Gooi een bal hard genoeg en hij komt nooit meer terug. Dat zie je in het echte leven niet gebeuren, omdat de bal minstens 11,3 kilometer (7 mijl) per seconde moet reizen om aan de zwaartekracht van de aarde te ontsnappen. Elk object, of het nu een lichtgewicht veer is of een gigantische ster, oefent een kracht uit die alles eromheen aantrekt. Zwaartekracht houdt je verankerd aan deze planeet, de maan in een baan om de aarde, de aarde rond de zon, de zon draaiend rond het centrum van de melkweg en massieve galactische clusters die als één door het universum razen.

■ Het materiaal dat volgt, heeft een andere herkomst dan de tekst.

(* ===== verification/ConfigSafety.v ===== *)
(** * What a built table lets on the wire

    No code here: the rules of a table built from any configuration carry
    safe filters only, so no request forwarded by such a table can be read
    in two ways ([FilterSafety.v]), whatever the configuration says. *)

From S2P Require Import Prelude Bytes Net HttpGrammar Routing RouteLookup RouteBuild Health Selection PathNorm HttpParser HttpFilters Method.
From S2P Require Import RequestProcessor Outgoing Reread Config FilterSafety AcceptedFilters ConfigTable ConfigServes.

Section Found.
Context {RE : RegexEngine}.

Lemma best_match_elem rules method path header_data query_string r :
  find_best_rule_match rules method path header_data query_string = Some r -> r ∈ rules.
Proof.
  induction rules as [|x rules IH]; cbn [find_best_rule_match]; [done|]. destruct (rule_matches _ _ _ _ _); rewrite elem_of_cons; [intros [= ->]; by left|].
  intros H. right. by apply IH.
Qed.

Lemma parents_elem m ps method path header_data query_string k r : lookup_parents method path header_data query_string m ps = Some (k, r) ->
  exists p he, m !! p = Some he /\ r ∈ he.
Proof.
  induction ps as [|p ps IH]; cbn [lookup_parents]; [done|]. destruct (m !! p) as [he|] eqn:E; [|done].
  destruct (find_best_rule_match he _ _ _ _) as [x|] eqn:Ef; [|done]. intros [= _ ->]. exists p, he. split; [done|]. by eapply best_match_elem.
Qed.

(** A rule found is a rule of a scope searched. *)
Lemma lookup_elem s host method path header_data query_string k r : lookup_http_route method path header_data query_string s host = Some (k, r) ->
  exists e, r ∈ entry_rules s e.
Proof.
  unfold lookup_http_route. destruct (match http_routes s !! host with Some he => _ | None => None end) as [x|] eqn:E.
  - intros [= _ ->]. exists (EExact host). unfold entry_rules. destruct (http_routes s !! host) as [he|]; [|done]. by eapply best_match_elem.
  - destruct (lookup_parents _ _ _ _ _ _) as [[k' x]|] eqn:Ep.
    + intros [= _ ->]. apply parents_elem in Ep as (p & he & Hl & Hin). exists (EWildcard p). unfold entry_rules. by rewrite Hl.
    + destruct (catch_all_http_routes s) as [he|] eqn:Ec; [|done]. destruct (find_best_rule_match he _ _ _ _) as [x|] eqn:Ef; [|done].
      intros [= _ ->]. exists ECatchAll. unfold entry_rules. rewrite Ec. by eapply best_match_elem.
Qed.

Lemma search_elem compare highest host method path header_data query_string best ss r :
  search_scopes method path header_data query_string compare highest host best ss = Some r ->
  (exists s k, s ∈ ss /\ lookup_http_route method path header_data query_string s host = Some (k, r)) \/ snd <$> best = Some r.
Proof.
  revert best. induction ss as [|s ss IH]; intros best; cbn [search_scopes]; [by right|].
  assert (Hlift : forall best' : option (Z * HttpRouteRule), (exists s' k, s' ∈ ss /\ lookup_http_route method path header_data query_string s' host = Some (k, r)) \/ snd <$> best' = Some r ->
    (exists s' k, s' ∈ s :: ss /\ lookup_http_route method path header_data query_string s' host = Some (k, r)) \/ snd <$> best' = Some r).
  { intros best' [(s' & k & Hin & H)|H]; [left; exists s', k; split; [by apply elem_of_cons; right|done]|by right]. }
  destruct (hostname_match_priority s host); [|intros H; by apply Hlift, IH]. destruct (_ <? _); [intros H; by apply Hlift, IH|].
  destruct (lookup_http_route _ _ _ _ s host) as [[k x]|] eqn:E; [|intros H; by apply Hlift, IH].
  assert (Hhere : x = r -> (exists s' k', s' ∈ s :: ss /\ lookup_http_route method path header_data query_string s' host = Some (k', r)) \/ snd <$> best = Some r).
  { intros ->. left. exists s, k. split; [apply elem_of_cons; by left|done]. }
  destruct (negb compare); [intros [= H]; by apply Hhere|]. intros H. apply IH, Hlift in H as [H|H]; [by left|].
  destruct best as [held|]; [destruct (outranks (k, x) held)|]; cbn in H; [injection H as H; by apply Hhere|by right|injection H as H; by apply Hhere].
Qed.

Lemma find_elem t host method path header_data query_string port r : find_http_route t host method path header_data query_string port = Some r ->
  exists s e, s ∈ searched t port /\ r ∈ entry_rules s e.
Proof.
  unfold find_http_route. fold (searched t port). destruct (highest_priority _ _); [|done].
  intros [(s & k & Hin & H)|H]%search_elem; [|done]. apply lookup_elem in H as [e He]. by exists s, e.
Qed.

End Found.

Section Safe.
Context {RE : RegexEngine} {RS : RegexSyntax} (keyed_hash : SocketAddr -> Z).

Definition cfg_typed (cfg : PortailConfig) : Prop := Forall (fun route => Forall cfg_rule_typed (h_rules route)) (cfg_http_routes cfg).

Lemma for_insert_safe r cell lim idx : rule_safe r -> rule_safe (for_insert r cell lim idx).
Proof. by intros [H1 H2 H3 H4]. Qed.

Lemma placed_safe i : rule_safe (in_rule (erase i)) -> rule_safe (placed i).
Proof. by intros [H1 H2 H3 H4]. Qed.

Lemma described_rules_safe answers cfg cr : compiled_rule_safe cr -> Forall rule_safe (described_rules keyed_hash answers cfg cr).
Proof.
  intros Hcr. apply Forall_fmap, Forall_forall. intros m Hm. cbv beta. apply to_rule_safe with (cr := cr); [done|done| |].
  - apply Forall_concat, Forall_fmap, Forall_forall. intros f Hf. destruct f as [f|b fr]; cbn [compose described_filter].
    + constructor; [by left|constructor].
    + destruct (br_invalid b); [constructor|]. destruct (smallest _); [|constructor]. constructor; [right; by eexists _, _|constructor].
  - unfold described_http. destruct (redirects (source cr)); [constructor|]. apply Forall_concat, Forall_fmap, Forall_forall. intros [br fs] Hin.
    cbn [compose fst snd]. unfold described_backends. destruct (br_invalid br); [constructor; [by left|constructor]|].
    apply Forall_fmap, Forall_forall. intros e _. right. cbn. by apply elem_of_zip_r in Hin.
Qed.

Lemma config_inserts_safe answers cfg : cfg_typed cfg -> Forall (fun i => rule_safe (in_rule i)) (config_inserts keyed_hash answers cfg).
Proof.
  intros Ht. apply Forall_concat, Forall_fmap, Forall_forall. intros [idx route] Hin. cbn [compose]. unfold route_inserts. cbn [fst snd].
  apply elem_of_lookup_imap in Hin as (i & r & [= -> ->] & Hi). unfold cfg_typed in Ht. rewrite Forall_forall in Ht. specialize (Ht r (list_elem_of_lookup_2 _ _ _ Hi)). cbv beta in Ht.
  destruct (compile_http_route r) as [crs|e] eqn:Ec; [|constructor]. unfold compile_http_route in Ec. apply try_imap_ok in Ec.
  assert (Hsafe : Forall compiled_rule_safe crs) by (eapply Forall2_typed; [|exact Ht|exact Ec]; intros; by eapply compile_rule_ok).
  apply Forall_concat, Forall_fmap, Forall_forall. intros [[port lh] lim] _. cbn [compose scope_inserts].
  apply Forall_concat, Forall_fmap, Forall_forall. intros host _. cbn [compose]. apply Forall_fmap, Forall_concat, Forall_fmap.
  eapply Forall_impl; [exact Hsafe|]. intros cr Hcr. cbn [compose]. eapply Forall_impl; [by apply (described_rules_safe answers cfg)|].
  intros rule Hr. cbn [compose in_rule]. by apply for_insert_safe.
Qed.

Lemma built_rules_safe policy lookup cfg s t s' host method path header_data query_string port r : cfg_typed cfg -> port <> 0 ->
  build_route_table keyed_hash policy lookup cfg s = (Ok t, s') ->
  find_http_route t host method path header_data query_string port = Some r -> rule_safe r.
Proof.
  intros Ht Hp Hb Hf. destruct (built_holds keyed_hash policy lookup cfg s t s' Hb) as (ins & He & _ & _ & Hh & Hs).
  assert (Hins : Forall (fun i => rule_safe (placed i)) ins).
  { pose proof (config_inserts_safe (final_answers s') cfg Ht) as H. rewrite <- He, Forall_forall in H. apply Forall_forall.
    intros i Hi. apply placed_safe, (H (erase i)). by apply list_elem_of_fmap_2. }
  rewrite Forall_forall in Hins. apply find_elem in Hf as (sc & e & Hin & Hr). rewrite Hs in Hin by done.
  apply elem_of_app in Hin as [Hin|Hin]; [|case_bool_decide; [|by apply not_elem_of_nil in Hin]].
  - destruct (proj1 (holds_rules t ins Hh port sc e r Hin) Hr) as (i & Hi & _ & _ & _ & E). rewrite E. by apply Hins.
  - destruct (proj1 (holds_rules t ins Hh 0 sc e r Hin) Hr) as (i & Hi & _ & _ & _ & E). rewrite E. by apply Hins.
Qed.

End Safe.

(** ** Properties *)

(** C2: no request smuggling through configuration. For every configuration
    whatsoever and every table built from it, under either policy and
    whatever DNS answers: whenever the table forwards a client's bytes, with
    whatever the rule's and the backend's filters rewrite, set, add and
    remove, the head sent to the backend is one grammatical request that ends
    where the buffer ends, with the method and exactly the framing lines of
    the client's request and at most one Host line; and if the Host values
    the filters set are hosts, the strict parser accepts it with the length
    and coding the body is relayed by. *)
Theorem configured_request_reads_back {RE : RegexEngine} {RS : RegexSyntax} {MC : Memchr} {AR : Arch} (keyed_hash : SocketAddr -> Z)
  (policy : BuildPolicy) (lookup : nat -> list Z -> Z -> option (list SocketAddr)) (cfg : PortailConfig) (s s' : BuildState) (t : RouteTable)
  (st st' : SelectState) (data : list Z) (reads : Reads) (is_tls : bool) (port : Z) (b : Backend) (rule : HttpRouteRule) (meta : RequestMeta) (ip : IpAddr)
  (Hcfg : cfg_typed cfg) (Hb : build_route_table keyed_hash policy lookup cfg s = (Ok t, s'))
  (Hu : Forall u8 data) (Hlen : Z.of_nat (length data) < 2 ^ 32) (Hip : ip_ok ip) (Hport : 0 < port)
  (H : analyze_http_request t st data reads is_tls port = (HttpForward b rule meta, st')) :
  let out := build_outgoing_headers data (meta_head_len meta) rule b meta ip is_tls in
  exists r rest r', data = render r ++ rest /\ good_request r /\ unambiguous r /\ out = render r' /\ good_request r' /\
    find_header_end (out ++ rest) = Some (length out) /\ rq_method r' = rq_method r /\
    values (bs "content-length") (rq_lines r') = values (bs "content-length") (rq_lines r) /\
    values (bs "transfer-encoding") (rq_lines r') = values (bs "transfer-encoding") (rq_lines r) /\
    (length (values (bs "host") (rq_lines r')) <= 1)%nat /\
    (hosts_readable (filters rule) -> hosts_readable (backend_filters b) ->
     exists info, extract_routing_info out = Ok info /\ header_violation info = false /\ head_len info = length out /\
       content_length info = meta_content_length meta /\ is_chunked info = meta_is_chunked meta).
Proof.
  eapply (filtered_reads_back t st data reads is_tls port b rule meta st' ip); try done.
  pose proof H as (info & npath & i & _ & _ & _ & Hf & _)%forward_inv. eapply built_rules_safe; [exact Hcfg| |exact Hb|exact Hf]. lia.
Qed.

(** ** Witness *)

#[local] Existing Instance literal_regex.
#[local] Existing Instance literal_syntax.
#[local] Instance witness_arch : Arch := Little.

Definition sample_post : list Z :=
  bs "POST /v1/x?q HTTP/1.1" ++ CRLF_ ++ bs "Host: a.example.com" ++ CRLF_ ++ bs "Content-Length: 4" ++ CRLF_
  ++ bs "Cookie: k=v" ++ CRLF_ ++ CRLF_ ++ bs "body".

Lemma sample_post_u8 : Forall u8 sample_post.
Proof. apply Forall_u8_literal. vm_compute. reflexivity. Qed.

Lemma sample_config_typed : cfg_typed sample_config.
Proof.
  assert (Hs : forall x, forallb (fun b => (0 <=? b) && (b <? 256)) x && utf8_valid x = true -> str_ok x).
  { intros x [H1 H2]%andb_true_iff. split; [by apply Forall_u8_literal|done]. }
  unfold cfg_typed. cbn [sample_config cfg_http_routes]. apply Forall_singleton. cbn [h_rules]. apply Forall_singleton.
  split; [|split]; cbn [c_matches c_filters backend_refs].
  - apply Forall_singleton. apply Hs. reflexivity.
  - apply Forall_cons. split; [|apply Forall_singleton].
    + split; [|split]; cbn [cfg_set cfg_add cfg_remove]; [apply Forall_singleton|apply Forall_nil; exact I|apply Forall_singleton; apply Hs; reflexivity].
      split; apply Hs; reflexivity.
    + split; apply Hs; reflexivity.
  - apply Forall_cons. split; [|apply Forall_singleton]; apply Forall_nil; exact I.
Qed.

Lemma forwards_some (o : RoutingResult * SelectState) : match o with (HttpForward _ _ _, _) => true | _ => false end = true ->
  exists b rule meta st', o = (HttpForward b rule meta, st').
Proof. destruct o as [[b rule meta| | | |] st']; try done. intros _. by exists b, rule, meta, st'. Qed.

Lemma sample_forwards : exists b rule meta st',
  analyze_http_request sample_built sample_state sample_post (steady HealthRegistry_new) false 80 = (HttpForward b rule meta, st').
Proof. apply forwards_some. vm_compute. reflexivity. Qed.

Lemma configured_request_reads_back_witness : exists b rule meta r rest r',
  build_outgoing_headers sample_post (meta_head_len meta) rule b meta (V4 1) false = render r' /\ good_request r' /\
  sample_post = render r ++ rest /\ rq_method r' = rq_method r /\
  values (bs "content-length") (rq_lines r') = values (bs "content-length") (rq_lines r).
Proof.
  destruct sample_built_by as [s' Hb], sample_forwards as (b & rule & meta & st' & H).
  destruct (configured_request_reads_back (fun _ => 0) Strict sample_lookup sample_config start_state s' sample_built sample_state st' sample_post
    (steady HealthRegistry_new) false 80 b rule meta (V4 1) sample_config_typed Hb sample_post_u8 ltac:(vm_compute; reflexivity)
    ltac:(vm_compute; split; congruence) ltac:(lia) H) as (r & rest & r' & Hd & _ & _ & Ho & Hg & _ & Hm & Hc & _).
  exists b, rule, meta, r, rest, r'. exact (conj Ho (conj Hg (conj Hd (conj Hm Hc)))).
Defined.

De mysterieuze krachten die je binden
Zwaartekracht en drie andere fundamentele krachten houden het universum bij elkaar. De sterke kernkracht zorgt ervoor dat deeltjes in de atoomkern niet uit elkaar vliegen. De zwakke kernkracht veroorzaakt straling in sommige kernen en de elektromagnetische kracht voert cruciale taken uit, zoals het bij elkaar houden van de atomen van een molecuul. Hoewel de zwaartekracht van de zon planeten op miljarden kilometers afstand in haar greep houdt, is de zwaartekracht de zwakste fundamentele kracht.
Voeg meer massa toe om meer zwaartekracht te krijgen
Massa, soms verward met gewicht, is de hoeveelheid materie die een object bevat - naarmate de massa toeneemt, neemt ook de zwaartekracht toe. Zwarte gaten, astronomische objecten die je vaak in sciencefictionfilms ziet, zijn zo massief dat licht er niet aan kan ontsnappen. De zwaartekracht van een zoutkorrel is veel kleiner omdat deze minder massa heeft. Gewicht verwijst naar de kracht die de zwaartekracht van een object uitoefent op andere objecten. Het gewicht kan fluctueren, zoals blijkt uit maanmissies waarbij astronauten zes keer minder wogen dan op hun massievere thuisplaneet, de aarde.
Het bereik van de zwaartekracht: verder dan je denkt
Boeken en artikelen kunnen spreken over ruimtestationastronauten die in "zero gravity" zweven. De zwaartekracht van de aarde bestaat nog steeds in de ruimte en is eigenlijk slechts 10 procent zwakker daar waar het ruimtestation draait. Astronauten drijven omdat ze naar de planeet vallen en er zo snel omheen cirkelen dat ze nooit de oppervlakte bereiken. Hoewel de aantrekkingskracht van een object afneemt met de afstand, strekt het zich naar buiten uit tot in het oneindige. Met andere woorden, de aarde trekt nog steeds lichamen aan aan de rand van het universum.
Zwaartekrachttheorieën die u moet kennen
In 1687 deelde Issac Newton de wereld mee dat 'zwaartekracht echt bestaat'. Voor die tijd wist niemand dat. Tegenwoordig leggen de theorieën van Newton uit hoe hemellichamen bewegen en helpen ze mensen te voorspellen hoe de zwaartekracht het leven op aarde beïnvloedt. Projectielen volgen bijvoorbeeld paden zoals voorspeld door Newtoniaanse berekeningen. Eeuwen later theoretiseerde Einstein dat objecten de ruimte vervormen, wat resulteert in zwaartekracht. Visualiseer dit door een bowlingbal op een matras te leggen om een depressie te veroorzaken. Als je een knikker op het bed legt, rolt deze naar de verdieping. In de theorie van Einstein zou de massieve zon de bowlingbal zijn en zou de aarde het marmer zijn dat samen met alle planeten, asteroïden en kometen naar de zon toe beweegt.
Zwaartekrachtgolven: rimpelingen door de ruimte
Als de zon plotseling 95 procent van zijn massa zou verliezen, zou de aarde het effect niet onmiddellijk voelen, zegt Einstein. Hij voorspelde zwaartekrachtsgolven - rimpelingen die door de ruimte reizen waardoor deze uitrekt en samendrukt. Snel draaiende dubbelsterren en het samensmelten van massieve zwarte gaten zijn enkele astronomische objecten die zwaartekrachtsgolven veroorzaken. Deze golven zijn te klein om te meten als ze afkomstig zijn van kleine objecten, dus wetenschappers proberen ze te detecteren met behulp van een speciaal observatorium. Het bewijzen van het bestaan van zwaartekrachtsgolven zal een mijlpaal zijn in de zoektocht naar het begrijpen van zwaartekracht.